Importantly, a tech solution is not sufficient if not fully deployed and widely adopted. To deploy Hotline 115 at the scale required for it to be impactful, it was essential for all stakeholders to be on board. CCDC provided the vision and the direction that enabled the necessary collaboration with other government agencies, WHO, development partners, and the telecommunication operators.

A June situation report by WHO stated, “Multisource surveillance indicates the epidemiological situation is stable in Cambodia. There have been no detected clusters, a decline in 115 calls related to Covid-19, decline in test positivity including through sentinel surveillance systems and no increase in hospitalisations.”
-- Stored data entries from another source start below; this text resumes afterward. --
Lemma putc_at_wrote s b1 x b2 c pos : wrote s (b1 ++ x :: b2) → pos = zlen b1 → is_byte c →
  ∃ s', putc_at s pos c = Ok s' ∧ wrote s' (b1 ++ c :: b2).
Proof.
  intros Hw -> Hc. pose proof (wrote_endp _ _ Hw) as Ee. rewrite length_app in Ee. cbn [length] in Ee.
  pose proof Hw as (Hs & Hz & _). unfold BGP_MAX_PACKET_SIZE in Hz. pose proof Hs as (? & ? & ? & _).
  unfold putc_at, stream_putc_at, PUT_AT_VALID, GETP_VALID. rewrite sane_ok, (u64_small (zlen b1 + 1)), (proj2 (Z.leb_le _ _)) by (done || lia).
  rewrite (put_at_ok s 1) by (done || lia). cbn [mbind M_bind]. eexists. split; [done|].
  assert (be_bytes 1 c = [c]) as -> by (cbn [be_bytes]; change (2 ^ (8 * Z.of_nat 0)) with 1; by rewrite Z.div_1_r, Z.mod_small by exact Hc).
  pose proof (splice_wrote s (b1 ++ x :: b2) (zlen b1) [c] Hw) as Hw'. rewrite Nat2Z.id in *. cbn [length] in Hw'.
  rewrite take_app_length, drop_app_add in Hw'. apply Hw'; [by constructor|lia|]. rewrite length_app. cbn [length]. lia.
Qed.

Lemma putw_at_wrote s b1 x y b2 w pos : wrote s (b1 ++ x :: y :: b2) → pos = zlen b1 →
  ∃ s' r, stream_putw_at s pos w = Ok (s', r) ∧ wrote s' (b1 ++ be_bytes 2 w ++ b2).
Proof.
  intros Hw ->. pose proof (wrote_endp _ _ Hw) as Ee. rewrite length_app in Ee. cbn [length] in Ee.
  pose proof Hw as (Hs & Hz & _). unfold BGP_MAX_PACKET_SIZE in Hz. pose proof Hs as (? & ? & ? & _).
  unfold stream_putw_at, PUT_AT_VALID, GETP_VALID. rewrite sane_ok, (u64_small (zlen b1 + 2)), (proj2 (Z.leb_le _ _)) by (done || lia).
  rewrite (put_at_ok s 2) by (done || lia). cbn [mbind M_bind]. eexists _, _. split; [done|].
  pose proof (splice_wrote s (b1 ++ x :: y :: b2) (zlen b1) (be_bytes 2 w) Hw) as Hw'. rewrite Nat2Z.id, length_be_bytes in *.
  rewrite take_app_length, drop_app_add in Hw'. apply Hw'; [apply be_bytes_ok|lia|]. rewrite length_app. cbn [length]. lia.
Qed.

Lemma in_addr_wrote s b a : wrote s b → bytes_ok a → length a = 4%nat → zlen b + 4 <= BGP_MAX_PACKET_SIZE →
  ∃ s' r, stream_put_in_addr s a = Ok (s', r) ∧ wrote s' (b ++ a).
Proof.
  intros Hw Ha Hl Hn. pose proof (wrote_endp _ _ Hw) as Ee. destruct Hw as (Hs & Hz & Hg & Hc). pose proof Hs as (? & ? & ? & ? & _).
  unfold BGP_MAX_PACKET_SIZE in *. unfold stream_put_in_addr. rewrite sane_ok, writeable_ok, (proj2 (Z.ltb_ge _ 4)) by (done || lia). cbn [negb].
  rewrite rdn_in_bounds by lia. cbn [mbind M_bind]. change (Z.to_nat 0) with 0%nat. rewrite drop_0, take_ge by lia.
  rewrite wrn_in_bounds by lia. cbn [mbind M_bind]. rewrite u64_small by lia. eexists _, _. split; [done|].
  destruct (append_splice s a Hs) as (Hs' & _ & _ & Hc' & _); [unfold room; lia|done|].
  rewrite Hl in *. change (Z.of_nat 4) with 4 in Hs', Hc'. split; [done|]. split; [done|]. split; [done|]. by rewrite Hc', Hc.
Qed.

(** ** What is sent *)

Definition sent_as (oc : open_conf) : Z := if change_local_as oc =? 0 then local_as oc else change_local_as oc.

(** The families with a multiprotocol capability, and the [safi] sent for each. *)
Definition mp_families : list ((Z * Z) * Z) :=
  [((AFI_IP, SAFI_UNICAST), SAFI_UNICAST); ((AFI_IP, SAFI_MULTICAST), SAFI_MULTICAST);
   ((AFI_IP, SAFI_MPLS_VPN), SAFI_MPLS_LABELED_VPN); ((AFI_IP6, SAFI_UNICAST), SAFI_UNICAST);
   ((AFI_IP6, SAFI_MULTICAST), SAFI_MULTICAST)].

Definition mp_cap (p : peer) (ks : (Z * Z) * Z) : list (Z * list Z) :=
  if afc (conf p) (fst ks) =? 0 then [] else [(CAPABILITY_CODE_MP, be_bytes 2 (fst (fst ks)) ++ [0; snd ks])].

Definition orf_wanted (oc : open_conf) (k : Z * Z) : bool :=
  CHECK_FLAG (af_flags oc k) PEER_FLAG_ORF_PREFIX_SM || CHECK_FLAG (af_flags oc k) PEER_FLAG_ORF_PREFIX_RM.
Definition orf_data (oc : open_conf) (k : Z * Z) (type : Z) : list Z :=
  be_bytes 2 (fst k) ++ [0; snd k; 1; type;
    if CHECK_FLAG (af_flags oc k) PEER_FLAG_ORF_PREFIX_SM && CHECK_FLAG (af_flags oc k) PEER_FLAG_ORF_PREFIX_RM then ORF_MODE_BOTH
    else if CHECK_FLAG (af_flags oc k) PEER_FLAG_ORF_PREFIX_SM then ORF_MODE_SEND else ORF_MODE_RECEIVE].
Definition orf_caps (oc : open_conf) (k : Z * Z) : list (Z * list Z) :=
  if orf_wanted oc k then [(CAPABILITY_CODE_ORF_OLD, orf_data oc k ORF_TYPE_PREFIX_OLD); (CAPABILITY_CODE_ORF, orf_data oc k ORF_TYPE_PREFIX)]
  else [].

Definition restart_families (oc : open_conf) (p : peer) : list Z :=
  if CHECK_FLAG (bgp_flags oc) BGP_FLAG_GRACEFUL_RESTART then
    concat ((λ k, if afc (conf p) k =? 0 then [] else be_bytes 2 (fst k) ++ [snd k; 0]) <$> families)
  else [].
Definition restart_cap (oc : open_conf) (p : peer) : Z * list Z :=
  (CAPABILITY_CODE_RESTART,
   be_bytes 2 (if t_startup oc then SET_FLAG (bgp_restart_time oc) RESTART_R_BIT else bgp_restart_time oc) ++ restart_families oc p).

Definition dynamic_cap (p : peer) : list (Z * list Z) :=
  if CHECK_FLAG (pflags p) PEER_FLAG_DYNAMIC_CAPABILITY then [(CAPABILITY_CODE_DYNAMIC, [])] else [].

(** All capabilities, in the order they are sent. *)
Definition configured (oc : open_conf) (p : peer) : list (Z * list Z) :=
  concat (mp_cap p <$> mp_families) ++
  [(CAPABILITY_CODE_REFRESH_OLD, []); (CAPABILITY_CODE_REFRESH, []); (CAPABILITY_CODE_AS4, be_bytes 4 (sent_as oc))] ++
  concat (orf_caps oc <$> families) ++
  dynamic_cap p ++ [restart_cap oc p].

Notation options caps := (concat (option_bytes <$> caps)).

(** Sending does not change what the message is made from. *)
Definition same_conf (p p' : peer) : Prop := conf p' = conf p ∧ pflags p' = pflags p ∧ config p' = config p ∧ holdtime (conf p') = holdtime (conf p).

#[export] Instance same_conf_preorder : PreOrder same_conf.
Proof. split; [by intros p|]. intros p1 p2 p3 (E1 & E2 & E3 & E4) (F1 & F2 & F3 & F4). split_and!; congruence. Qed.

Lemma put_mp_wrote s p b k safi : wrote s b → k ∈ families → is_byte safi → zlen b + 8 <= BGP_MAX_PACKET_SIZE →
  ∃ s' p', put_mp (s, p) k safi = Ok (s', p') ∧ wrote s' (b ++ options (mp_cap p (k, safi))) ∧ same_conf p p'.
Proof.
  intros Hw Hk Hsafi Hn. unfold put_mp, mp_cap. cbn [fst snd].
  destruct (afc (conf p) k =? 0); [eexists _, _; split; [done|]; split; [by rewrite app_nil_r|reflexivity]|].
  rewrite af_put_ok by done. cbn [mbind M_bind].
  put_bytes [BGP_OPEN_OPT_CAP; CAPABILITY_CODE_MP_LEN + 2; CAPABILITY_CODE_MP; CAPABILITY_CODE_MP_LEN] Hw.
  put_word (fst k) Hw. put_bytes [0; safi] Hw.
  eexists _, _. split; [done|]. split; [|by split_and!]. by rewrite <-!app_assoc in Hw.
Qed.

(** The length the code computes is [n]. *)
Ltac length_is n := match goal with |- context [u8 ?x] => replace (u8 x) with n by (replace x with n by room; reflexivity) end.

(** A length or count written into the byte [x] after [b1]. *)
Ltac patch_byte b1 x b2 H :=
  match type of H with wrote ?s ?l => replace l with (b1 ++ x :: b2) in H by (rewrite <-?app_assoc; reflexivity) end;
  let s := fresh "s" in let H' := fresh in
  match goal with |- context [putc_at ?t ?pos ?c] => destruct (putc_at_wrote t b1 x b2 c pos H) as (s & -> & H') end; [room|by vm_compute|]; cbn [mbind M_bind]; clear H; rename H' into H.

Section sending.
Context (oc : open_conf).

Lemma set_af_flag_same p k f : k ∈ families → ∃ p', set_af_flag p k f = Ok p' ∧ same_conf p p'.
Proof. intros Hk. unfold set_af_flag. rewrite af_put_ok by done. eexists. split; [done|]. by split_and!. Qed.

Lemma orf_wrote s p b k code : wrote s b → k ∈ families → snd k ≠ SAFI_MPLS_VPN → orf_wanted oc k = true →
  code = CAPABILITY_CODE_ORF ∨ code = CAPABILITY_CODE_ORF_OLD → zlen b + 11 <= BGP_MAX_PACKET_SIZE →
  ∃ s' p', bgp_open_capability_orf oc s p (fst k) (snd k) code = Ok (s', p') ∧
    wrote s' (b ++ option_bytes (code, orf_data oc k (if code =? CAPABILITY_CODE_ORF then ORF_TYPE_PREFIX else ORF_TYPE_PREFIX_OLD))) ∧
    same_conf p p'.
Proof.
  intros Hw Hk Hv Hwant Hcode Hn. unfold bgp_open_capability_orf. rewrite (proj2 (Z.eqb_neq _ _) Hv).
  assert (is_byte code) as Hc by (by destruct Hcode as [-> | ->]).
  assert (is_byte (snd k)) as Hs by (unfold families in Hk; rewrite !elem_of_cons, elem_of_nil in Hk; by destruct Hk as [->|[->|[->|[->|[->|[->|[->|[->|[]]]]]]]]]).
  set (type := if code =? _ then _ else _). assert (is_byte type) as Ht by (by destruct Hcode as [-> | ->]).
  put_bytes [BGP_OPEN_OPT_CAP] Hw. rewrite (wrote_endp _ _ Hw).
  put_bytes [0; code] Hw. rewrite (wrote_endp _ _ Hw). put_bytes [0] Hw. put_word (fst k) Hw. put_bytes [0; snd k] Hw.
  rewrite (wrote_endp _ _ Hw). put_bytes [0] Hw.
  replace (fst k, snd k) with k by (by destruct k). rewrite af_get_ok by done. cbn [mbind M_bind].
  unfold orf_wanted in Hwant. rewrite Hwant. cbv iota. put_bytes [type] Hw. cbn [mbind M_bind]. unfold orf_data.
  set (sm := CHECK_FLAG _ PEER_FLAG_ORF_PREFIX_SM) in *. set (rm := CHECK_FLAG _ PEER_FLAG_ORF_PREFIX_RM) in *.
  set (m := if sm && rm then _ else _). set (mode := if sm && rm then _ else _).
  assert (is_byte mode) as Hmode by (subst mode; by repeat case_match).
  assert (∃ s' p', m = Ok (s', p', 1) ∧ wrote s' ((((((((b ++ [BGP_OPEN_OPT_CAP]) ++ [0; code]) ++ [0]) ++ be_bytes 2 (fst k)) ++ [0; snd k]) ++ [0]) ++ [type]) ++ [mode])
    ∧ same_conf p p') as (s9 & p' & -> & Hw9 & Hp).
  { destruct (putcs_wrote _ _ [mode] Hw) as (s9 & Es & Hw9); [bytes|room|]. exists s9. subst m mode.
    destruct (sm && rm); [|destruct sm]; edestruct set_af_flag_same as (p1 & -> & Hp1); try exact Hk; cbn [mbind M_bind].
    - edestruct set_af_flag_same as (p2 & -> & Hp2); [exact Hk|]. cbn [mbind M_bind]. rewrite Es. eexists. split; [done|]. split; [done|by etrans].
    - rewrite Es. by eexists.
    - rewrite Es. by eexists. }
  clear Hw. rename Hw9 into Hw. cbn [mbind M_bind]. clearbody mode type.
  patch_byte (((((b ++ [BGP_OPEN_OPT_CAP]) ++ [0; code]) ++ [0]) ++ be_bytes 2 (fst k)) ++ [0; snd k]) 0 [type; mode] Hw.
  rewrite (wrote_endp _ _ Hw). length_is 7.
  patch_byte ((b ++ [BGP_OPEN_OPT_CAP]) ++ [0; code]) 0 (be_bytes 2 (fst k) ++ [0; snd k; 1; type; mode]) Hw.
  rewrite (wrote_endp _ _ Hw). length_is 9.
  patch_byte (b ++ [BGP_OPEN_OPT_CAP]) 0 ([code; 7] ++ be_bytes 2 (fst k) ++ [0; snd k; 1; type; mode]) Hw.
  eexists _, _. split; [done|]. split; [|done]. by rewrite <-app_assoc in Hw.
Qed.

Lemma options_app l1 l2 : options (l1 ++ l2) = options l1 ++ options l2.
Proof. by rewrite fmap_app, concat_app. Qed.

Lemma length_orf code k type : length (option_bytes (code, orf_data oc k type)) = 11%nat.
Proof. done. Qed.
“Cambodia managed to keep Covid-19 cases relatively low in 2020, but the situation has worsened since February 2021. As of 5 October 2021, Cambodia had recorded 113,475 confirmed cases of Covid-19 and 2,406 deaths,” said Asia Development Bank in its release last September. It approved $30 million in financing to help strengthen Cambodia’s health system amid a surge in new infections and sustained community transmission of Covid-19.

In today’s interview with Kiripost, Kawsang’s Channe said,

“National Hotline 115 in Cambodia demonstrates how simple and effective technologies can strengthen public participation in early disease detection and response in low-resource countries.”
She added, “Next, we are looking forward to collaborating with partners to implement a similar hotline in other similar countries.”

Co-authors of the research include Mark Smolinski, President of Ending Pandemics based in San Francisco, and Ly Sovann, CDCD director of MOH, among others.